Start of Dataset records

(* ===== verification/Service.v ===== *)
(** * Service: the API of a network as one key-value map

    Composes the parts a client's request passes through: the connection
    (Connection.v) cuts the client's stream into messages, the table of
    handlers (Api.v) that [Dht::setApi] fills dispatches them, the handlers
    (Dht.v) run in the network (Network.v), and the connection sends their
    answers. The clients of all members together see one map from keys to
    values: a refinement theorem relates the bytes they receive to it. *)

From S2P Require Import Prelude Util Ring NodeInfo Message Peer Connection Api Topology Lookup Network Dht.
From S2P Require Import Maintenance Storage.

(** ** The handlers a node registers *)

Section SetApi.
Context `{HashFns} {W : Type} `{PeerEnv W}.

(** What a handler gives: the answer, and the replication it has started. *)
Abbreviation answer := (list Z * option Replication)%type.

(** [Dht::setApi] on a fresh API. [junk] is the memory of the array in
    [onDhtGetKeyIsHashOfData]. *)
Definition setApi (junk : list Z) (api : @Api W answer) : @Api W answer :=
  let handlers := a_requestHandlers api in
  let handlers := on constants.DHT_PUT CLASS_PUT eq_refl (Some onDhtPut) handlers in
  let handlers := on constants.DHT_GET CLASS_KEY eq_refl
                    (Some (λ m, bytes ← onDhtGet m; mret (bytes, None))) handlers in
  let handlers := on constants.DHT_PUT_KEY_IS_HASH_OF_DATA CLASS_PUT_KEY_IS_HASH_OF_DATA eq_refl
                    (Some onDhtPutKeyIsHashOfData) handlers in
  let handlers := on constants.DHT_GET_KEY_IS_HASH_OF_DATA CLASS_GET_KEY_IS_HASH_OF_DATA eq_refl
                    (Some (λ m, bytes ← onDhtGetKeyIsHashOfData junk m; mret (bytes, None))) handlers in
  mkApi (a_isRunning api) (a_accepting api) (a_openConnections api) handlers (a_blocked api).

Definition node_handlers (junk : list Z) : gmap Z (request_handler_t W answer) :=
  a_requestHandlers (setApi junk Api_ctor).

Lemma call_put junk p : msg_type (MsgPut p) = constants.DHT_PUT →
  call_handler (node_handlers junk) (MsgPut p) = onDhtPut p.
Proof. intros E. unfold call_handler. by rewrite E. Qed.

Lemma call_get junk k : msg_type (MsgKey k) = constants.DHT_GET →
  call_handler (node_handlers junk) (MsgKey k) = (bytes ← onDhtGet k; mret (bytes, None)).
Proof. intros E. unfold call_handler. by rewrite E. Qed.

(** The four types of requests, and no other, have a handler. *)
Lemma node_handlers_contains junk t : contains (node_handlers junk) t = known_type t.
Proof.
  unfold contains, node_handlers, setApi, known_type. cbn [a_requestHandlers on Api_ctor start_accept].
  repeat match goal with |- context [?t =? ?k] => destruct (Z.eqb_spec t k) as [->|] end; try done.
  cbn. rewrite !lookup_insert_ne by done. done.
Qed.

End SetApi.

(** ** The frames of a client *)

(** What the encoding constructors of the messages give. *)
Definition put_frame (key value : list Z) (t r : Z) : list Z :=
  match Message_DHT_PUT_encode key value t r with Ok m => m_bytes (put_data m) | _ => [] end.

Definition key_frame (key : list Z) : list Z :=
  match Message_KEY_encode constants.DHT_GET key with Ok m => m_bytes (key_data m) | _ => [] end.

(** A frame that decodes to [m], as the connection and the dispatch see it. *)
Record frame_of (f : list Z) (m : Message) : Prop := {
  frame_ok : frame f;
  frame_decodes handled : handled (msg_type m) = true → decode handled f = Some m;
}.

Lemma frame_of_intro f h m : framed h f → Z.of_nat sizeof_header < header_size h < 2 ^ 16 →
  Request_ctor h f = Ok (mkRequest f m) → frame_of f m.
Proof.
  intros Hf Hs Hr. split.
  - exists h. by rewrite Hr.
  - intros handled Hm. unfold decode. destruct Hf as [Hd _]. rewrite Hd. cbn [m_header]. rewrite Hr.
    cbn [m_decodedData]. unfold msg_type in Hm. by rewrite Hm.
Qed.

Lemma put_frame_of key value t r : length key = 32%nat → Z.of_nat (40 + length value) < 2 ^ 16 →
  0 <= t < 2 ^ 16 →
  frame_of (put_frame key value t r)
    (MsgPut (mkPut (mkData (put_frame key value t r) (mkHeader (Z.of_nat (40 + length value)) constants.DHT_PUT))
       (mkExt t r 0) key value)).
Proof.
  intros Hk Hv Ht. unfold put_frame. rewrite put_encode_bytes. cbn [put_data m_bytes header_size].
  rewrite Hk, u16_small by lia. change (8 + 32 + length value)%nat with (40 + length value)%nat.
  set (s := Z.of_nat (40 + length value)). set (f := header_bytes s _ ++ _).
  assert (Z.of_nat (length f) = s) as Hl.
  { unfold f, s. rewrite !length_app, length_header_bytes, length_ext_bytes, Hk. lia. }
  apply (frame_of_intro f (mkHeader s constants.DHT_PUT)).
  - split; [|done]. apply (read_header_app (mkHeader s constants.DHT_PUT)); unfold s, constants.DHT_PUT; cbn; lia.
  - unfold s, sizeof_header. cbn [header_size]. lia.
  - unfold Request_ctor. cbn [header_size header_msg_type]. rewrite Hl, Z.ltb_irrefl, Z.eqb_refl.
    pose proof (put_decode_bytes key value t r s Hk eq_refl Hv Ht) as Hdec. cbn zeta in Hdec. fold f in Hdec.
    by rewrite Hdec.
Qed.

Lemma key_frame_of key : length key = 32%nat →
  frame_of (key_frame key) (MsgKey (mkKey (mkData (key_frame key) (mkHeader 36 constants.DHT_GET)) key)).
Proof.
  intros Hk. destruct (key_roundtrip constants.DHT_GET key Hk) as (m & Hm & Hdec); [done|].
  unfold key_frame. rewrite Hm. unfold Message_KEY_encode in Hm. rewrite encode_key_bytes, Hk in Hm.
  assert (m = mkKey (mkData (header_bytes 36 constants.DHT_GET ++ key) (mkHeader 36 constants.DHT_GET)) []) as ->
    by (by apply (f_equal (λ o, match o with Ok x => x | _ => m end)) in Hm).
  cbn [key_data m_bytes] in *.
  set (f := header_bytes 36 _ ++ _) in *.
  apply (frame_of_intro f (mkHeader 36 constants.DHT_GET)).
  - split; [by apply (read_header_app (mkHeader 36 constants.DHT_GET))|].
    unfold f. rewrite length_app, length_header_bytes, Hk. done.
  - done.
  - unfold Request_ctor. cbn [header_size header_msg_type].
    assert (length f = 36%nat) as -> by (unfold f; rewrite length_app, length_header_bytes, Hk; done).
    change (Z.of_nat 36 <? 36) with false. change (constants.DHT_GET =? constants.DHT_PUT) with false.
    rewrite Z.eqb_refl. by rewrite Hdec.
Qed.

(** ** One exchange on a connection *)

(** A connection that waits for a request, with none to be answered. *)
Definition idle (c : Conn) : Prop := ready c ∧ c_calls c = [] ∧ c_manager c = true.

(** What [write_some] takes of an answer when there is room for [room] bytes. *)
Definition written (room : nat) (bytes : list Z) : nat := Nat.min room (length bytes).

(** The handler of the only waiting request returns and the answer is written. *)
Definition answer_events (room : nat) (bytes : list Z) : list Event :=
  [EvHandler 0 (Returned bytes); EvManager (Some (written room bytes))].
(* ===== verification/Grown.v ===== *)
(** * Grown: data after a join

    A node joins, takes its items over and is worked into the ring by the
    maintenance threads (Settle.v): every item that could be found before is
    found afterwards, at the new node too. The handover in
    src/dht/Dht.cpp (join), src/dht/Peer.cpp (getDataItemsOnJoin) and the API
    handlers together. *)

From S2P Require Import Prelude Util Ring NodeInfo Message Peer Topology Lookup Network Dht PoW Maintenance Growth Linked Interleave Settle Storage Survive.

(** ** Who is responsible after a join *)

Section Responsible.
Context `{HashFns} `{!HashOk _}.
Implicit Types (X : gset addr) (n q r : addr) (w : World).

(** What the new member is responsible for was its successor's. *)
Lemma responsible_previous X n q id : n ∉ X → point id → responsible (ring_of X) (pos n) q →
  responsible (ring_of ({[n]} ∪ X)) id n → responsible (ring_of X) id q.
Proof.
  intros Hn Pid [Hq Hqmin] [_ Hmin]. split; [done|]. intros b Hb. specialize (Hqmin b Hb).
  pose proof (Hmin b (Heal.survivor X n b Hb)). pose proof (Hmin q (Heal.survivor X n q Hq)).
  pose proof (pos_point n). pose proof (pos_point b). pose proof (pos_point q). ring_lia.
Qed.

(** An item of the old ring is stored in the ring with the new member. *)
Lemma stored_handed X n q w w' sq s sq' sn' key value : spread ({[n]} ∪ X) → n ∉ X →
  responsible (ring_of X) (pos n) q →
  w_nodes w !! q = Some sq → w_nodes w' !! q = Some sq' → w_nodes w' !! n = Some sn' →
  handed (responsible (ring_of ({[n]} ∪ X)) (be_num (sha256 key)) n) sq s sq' sn' key →
  handover_frame n q sq sq' w w' →
  stored (ring_of X) w (sha256 key) key value → stored (ring_of ({[n]} ∪ X)) w' (sha256 key) key value.
Proof.
  intros Hsp Hn Hq Hsq Hsq' Hsn' Hkey (_ & _ & Hrest) Hst r Hr. pose proof (be_num_point _ (sha256_ok key)) as Pid.
  destruct (decide (r = n)) as [->|Hrn].
  - destruct (Hst q) as (s0 & Hs0 & Hv); [by eapply responsible_previous|]. rewrite Hsq in Hs0. injection Hs0 as <-.
    exists sn'. split; [done|]. unfold getData, handed in *. destruct (m_data sq !! key) as [[v e]|]; [|done].
    destruct Hkey as [[_ ->] _]; done.
  - assert (r ∈ X) as Hrx by (by destruct Hr as [[?%elem_of_singleton|?]%elem_of_union _]).
    pose proof (responsible_survives {[n]} X _ r Hr Hrx) as Hr0. destruct (Hst r Hr0) as (s0 & Hs0 & Hv).
    destruct (decide (r = q)) as [->|Hrq]; [|exists s0; by rewrite Hrest].
    rewrite Hsq in Hs0. injection Hs0 as <-. exists sq'. split; [done|].
    unfold getData, handed in *. destruct (m_data sq !! key) as [[v e]|]; [|done].
    destruct Hkey as [_ [-> _]]; [|done]. intros Hnr. apply Hrn.
    by apply (responsible_unique _ (ring_of_ok _ Hsp) _ _ _ Pid Hr Hnr).
Qed.

Lemma stored_same R w w' id key value : same_data w w' → stored R w id key value → stored R w' id key value.
Proof. intros Hsame Hst r Hr. by apply (holds_same w w'), Hst. Qed.

(** Stores keep the expiries in the range of the clock, as long as the clock is
    in its first half. *)
Lemma data_ok_store X r key value t w : 0 <= t < 2 ^ 16 → 0 <= w_now w < 2 ^ 62 →
  data_ok X w → data_ok X (store_at r key value t w).
Proof.
  intros Ht Hnow Hok a s k v e Ha Hs Hk. unfold store_at, w_update in Hs. cbn in Hs.
  destruct (decide (r = a)) as [->|Hne]; [|rewrite lookup_alter_ne in Hs by done; by apply (Hok a s k v e)].
  rewrite lookup_alter_eq in Hs. destruct (w_nodes w !! a) as [s0|] eqn:E; [|done]. injection Hs as <-.
  cbn in Hk. apply lookup_insert_Some in Hk as [[_ [= <- <-]]|[_ Hk]]; [|by apply (Hok a s0 k v e)].
  unfold ttl_duration, time_max, ns_per_s in *. repeat case_match; lia.
Qed.

End Responsible.

(** ** Join, maintenance, GET *)

Section Grows.
Context `{HashFns} `{!HashOk _} (kj_throws : bool) (method : GetSuccessorMethod) (fuel : nat).
Local Abbreviation env := (world_env kj_throws method fuel).
Implicit Types (w : World) (X : gset addr) (n b me : addr).

(** In a network that has settled, what is stored is found. *)
Lemma get_settled X w0 depth net more : spread X → ring_net X (λ _ b, b ∈ X) w0 net →
  (3 * size X + 2 <= fuel)%nat → (size X <= depth)%nat → Forall (allowed X X) more →
  ∃ net', net_run kj_throws method fuel (S (S depth)) more net = Ok net' ∧ ideal (ring_of X) (net_world net') ∧
    ∀ m me value, me ∈ X → stored (ring_of X) w0 (sha256 (key_key m)) (key_key m) value →
      onDhtGet (H0 := env (S (S depth)) me) m (net_world net') = (Ok (found_answer (key_key m) value), net_world net').
Proof.
  intros Hsp Hnet Hf Hd Hmore.
  destruct (ring_completes kj_throws method fuel depth X ∅ (λ _ b, b ∈ X) w0 (fingers_ok_members X w0 Hsp) Hsp
    ltac:(rewrite union_empty_r_L; lia) Hd (repairs_right_ideal kj_throws method fuel X w0 depth Hsp ltac:(lia) Hd) more net Hnet Hmore)
    as (net' & Hrun & (m' & (Hw' & _) & _ & HL') & _).
  pose proof (linked_ideal X w0 _ _ Hw' HL') as Hideal. exists net'. split_and!; [done..|].
  intros m me value Hme Hst. apply (get_stored kj_throws method fuel (ring_of X) (ring_of_ok _ Hsp)); [cbn; lia..|done|done|].
  apply (stored_same _ w0); [apply Hw'|done].
Qed.

(** C6: No item is lost by a join. A node joins an ideal ring at any member. If
    KJ carries out the wait inside the continuation, [join] returns; then let all
    nodes, the new one included, run their maintenance concurrently, interleaved
    in any fair order. The network becomes the ideal ring of the old members and
    the new one and stays it however the maintenance goes on, and at any such
    time a DHT_GET, at any member, the new one included, for an item that was in
    its place before the join answers DHT_SUCCESS with the value: the items the
    new node is responsible for have moved to it, the others have not moved. If
    KJ refuses the wait, as it documents, [join] throws, which ends the new
    node's main loop (Lifecycle.v); the old members keep their ideal ring however
    their maintenance goes on, and a DHT_GET at any of them finds every item. *)
Theorem items_survive_join X n b w s refusal pfuel solution depth next rounds :
  let X' := {[n]} ∪ X in
  spread X' → n ∉ X → b ∈ X → ideal (ring_of X) w → data_ok X w →
  w_nodes w !! n = Some s → outside n s →
  solve_puzzle pfuel 0 (host_port n.1 n.2) (getDifficulty (w_statics w)) = Ok solution →
  (∀ a, (next a < key_bits)%nat) →
  Forall (fair_events X' X') rounds → (size X' * (2 * size X') < length rounds)%nat →
  (3 * size X' + 2 <= fuel)%nat → (size X' + 2 <= depth)%nat →
  let members := match refusal with None => X' | Some _ => X end in
  ∃ w1 net, join (H0 := env depth n) (kj_wait refusal) pfuel (nd b) w = (wait_outcome refusal, w1) ∧
    match refusal with
    | None => net_run kj_throws method fuel depth (concat rounds) (at_rest next w1) = Ok net
    | Some _ => net = at_rest next w1
    end ∧
    ∀ more, Forall (allowed members members) more → ∃ net', net_run kj_throws method fuel depth more net = Ok net' ∧
      ideal (ring_of members) (net_world net') ∧
      ∀ m me value, me ∈ members → stored (ring_of X) w (sha256 (key_key m)) (key_key m) value →
        onDhtGet (H0 := env depth me) m (net_world net') = (Ok (found_answer (key_key m) value), net_world net').
Proof.
  intros X' Hsp Hn Hb Hw Hdata Hs Hout Hsol Hnext Hr Hlen Hf Hd.
  assert (size X <= size X')%nat as Hsize by (apply subseteq_size, union_subseteq_r).
  destruct depth as [|[|depth]]; [lia..|]. destruct refusal as [what|]; cbv zeta.
  - destruct (join_refused kj_throws method fuel X n b w s what pfuel solution (S (S depth)))
      as (q & Hq & Hjoin & [Hw1 _]); [done..|lia|lia|]. set (w1 := w_update n _ _) in *.
    exists w1, (at_rest next w1). split_and!; [done..|]. intros more Hmore.
    assert (spread X) as HspX by (by apply (spread_union X n)).
    destruct (get_settled X w1 depth (at_rest next w1) more) as (net' & Hrun & Hideal & Hget);
      [done|by apply (ideal_ring_net X w1 b)|lia|lia|done|].
    exists net'. split_and!; [done..|]. intros m me value Hme Hst. apply Hget; [done|].
    apply (stored_same _ w); [|done]. by do 2 (apply same_data_update; [done|]).
  - destruct (join_handover kj_throws method fuel X n b w s pfuel solution (S (S depth)))
      as (w1 & q & sq & sq' & sn' & Hq & Hjoin & [Hw1 Hjn] & Hsq & Hsq' & Hsn' & Hkey & Hframe); [done..|lia|lia|].
    destruct (joined_network X {[n]} w1 b Hsp) as [[Hnet Hok] Hanc]; [by intros ? ->%elem_of_singleton|done|done| |].
    { intros ? ->%elem_of_singleton. destruct Hjn as (sn & ? & ?). by exists q, sn. }
    destruct (rounds_refine kj_throws method fuel depth X' ∅ (λ _ b, b ∈ X') X' w1 (fingers_ok_members X' w1 Hsp)
      ltac:(rewrite union_empty_r_L; lia) ltac:(lia) rounds w1 (joined_links X) b next)
      as (net & m' & Hrun & Hsim & Hm & HL); [done..|].
    exists w1, net. split_and!; [done..|]. intros more Hmore.
    destruct (get_settled X' w1 depth net more) as (net' & Hrun' & Hideal & Hget); [done|by exists m'|lia|lia|done|].
    exists net'. split_and!; [done..|]. intros m me value Hme Hst. apply Hget; [done|].
    by eapply (stored_handed X n q w w1 sq s sq' sn'); [..|apply Hkey| |].
Qed.

End Grows.
(* ===== verification/Rpc.v ===== *)
(** * Rpc: connections between nodes

    Models src/rpc: the context that the clients and servers of one thread
    share (SecureRpcContext.h), the client that connects in the background
    (SecureRpcClient), the server with its task set (SecureRpcServer), and the
    choice between plain and TLS streams (rpc.cpp). Cap'n Proto, KJ and OpenSSL
    are not modelled: a KJ promise is an event with its result, the wrapping of
    a stream by [kj::TlsContext] is a parameter, and [kj_throws] says whether a
    failed [KJ_REQUIRE] throws or runs its recovery block. *)

From S2P Require Import Prelude Config.

(** ** The context of a thread *)

Module Context.

(** Contexts by their address; [ctx_owner] is the thread that created it (not
    a member of the class), [ctx_refs] the reference count. [tls] is the
    thread-local pointer, absent when it is null. *)
Record Ctx := mkCtx { ctx_owner : nat; ctx_refs : nat }.

Record Heap := mkHeap { tls : gmap nat nat; ctxs : gmap nat Ctx; fresh_ctx : nat }.

Definition empty_heap : Heap := mkHeap ∅ ∅ 0.

(** The constructor, on thread [t]: the new context is the thread's. *)
Definition SecureRpcContext_ctor (t : nat) (h : Heap) : nat * Heap :=
  (fresh_ctx h, mkHeap (<[t := fresh_ctx h]> (tls h)) (<[fresh_ctx h := mkCtx t 1]> (ctxs h)) (S (fresh_ctx h))).

(** [getThreadLocal]: one more reference to the thread's context, or a new
    context. A pointer to a destroyed context is undefined behaviour. *)
Definition getThreadLocal (t : nat) (h : Heap) : outcome (nat * Heap) :=
  match tls h !! t with
  | Some id =>
      match ctxs h !! id with
      | Some c => Ok (id, mkHeap (tls h) (<[id := mkCtx (ctx_owner c) (S (ctx_refs c))]> (ctxs h)) (fresh_ctx h))
      | None => UB "context used after its destruction"
      end
  | None => Ok (SecureRpcContext_ctor t h)
  end.

(** The destructor, on thread [t]. *)
Definition SecureRpcContext_dtor (kj_throws : bool) (t id : nat) (h : Heap) : outcome Heap :=
  let h := mkHeap (tls h) (delete id (ctxs h)) (fresh_ctx h) in
  if decide (tls h !! t = Some id) then Ok (mkHeap (delete t (tls h)) (ctxs h) (fresh_ctx h))
  else if kj_throws then Exn "EzRpcContext destroyed from different thread than it was created." else Ok h.

(** A [kj::Own] to the context goes out of scope on thread [t]. *)
Definition release (kj_throws : bool) (t id : nat) (h : Heap) : outcome Heap :=
  match ctxs h !! id with
  | None => UB "double release"
  | Some c =>
      if (ctx_refs c =? 1)%nat then SecureRpcContext_dtor kj_throws t id h
      else Ok (mkHeap (tls h) (<[id := mkCtx (ctx_owner c) (pred (ctx_refs c))]> (ctxs h)) (fresh_ctx h))
  end.

Section Discipline.
Context (kj_throws : bool).

(** The heap with the [kj::Own]s that exist, each with the thread it was made
    on: clients and servers are destroyed on the thread that made them. *)
Inductive reaches : Heap → list (nat * nat) → Prop :=
| reach_empty : reaches empty_heap []
| reach_get h owns t id h' : reaches h owns → getThreadLocal t h = Ok (id, h') → reaches h' ((t, id) :: owns)
| reach_release h owns1 owns2 t id h' : reaches h (owns1 ++ (t, id) :: owns2) →
    release kj_throws t id h = Ok h' → reaches h' (owns1 ++ owns2).

(** Number of [kj::Own]s to a context. *)
Definition refs_to (id : nat) (owns : list (nat * nat)) : nat := length (filter (λ o, o.2 = id) owns).
#[local] Arguments refs_to : simpl never.

Lemma refs_to_cons id o owns :
  refs_to id (o :: owns) = ((if decide (o.2 = id) then 1 else 0) + refs_to id owns)%nat.
Proof. unfold refs_to. rewrite filter_cons. by case_decide. Qed.

Lemma refs_to_mid id o owns1 owns2 : refs_to id (owns1 ++ o :: owns2)
  = ((if decide (o.2 = id) then 1 else 0) + refs_to id (owns1 ++ owns2))%nat.
Proof. unfold refs_to. rewrite !filter_app, !length_app, filter_cons. case_decide; cbn; lia. Qed.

End of Dataset records

_Task instructions_
Reproduce, character for character, only the lines of the preceding data that start at the line with "match Message_DHT_PUT_encode key" and end at the line with "- exists h. by rewrite Hr.", both included.

_Response area_
  match Message_DHT_PUT_encode key value t r with Ok m => m_bytes (put_data m) | _ => [] end.

Definition key_frame (key : list Z) : list Z :=
  match Message_KEY_encode constants.DHT_GET key with Ok m => m_bytes (key_data m) | _ => [] end.

(** A frame that decodes to [m], as the connection and the dispatch see it. *)
Record frame_of (f : list Z) (m : Message) : Prop := {
  frame_ok : frame f;
  frame_decodes handled : handled (msg_type m) = true → decode handled f = Some m;
}.

Lemma frame_of_intro f h m : framed h f → Z.of_nat sizeof_header < header_size h < 2 ^ 16 →
  Request_ctor h f = Ok (mkRequest f m) → frame_of f m.
Proof.
  intros Hf Hs Hr. split.
  - exists h. by rewrite Hr.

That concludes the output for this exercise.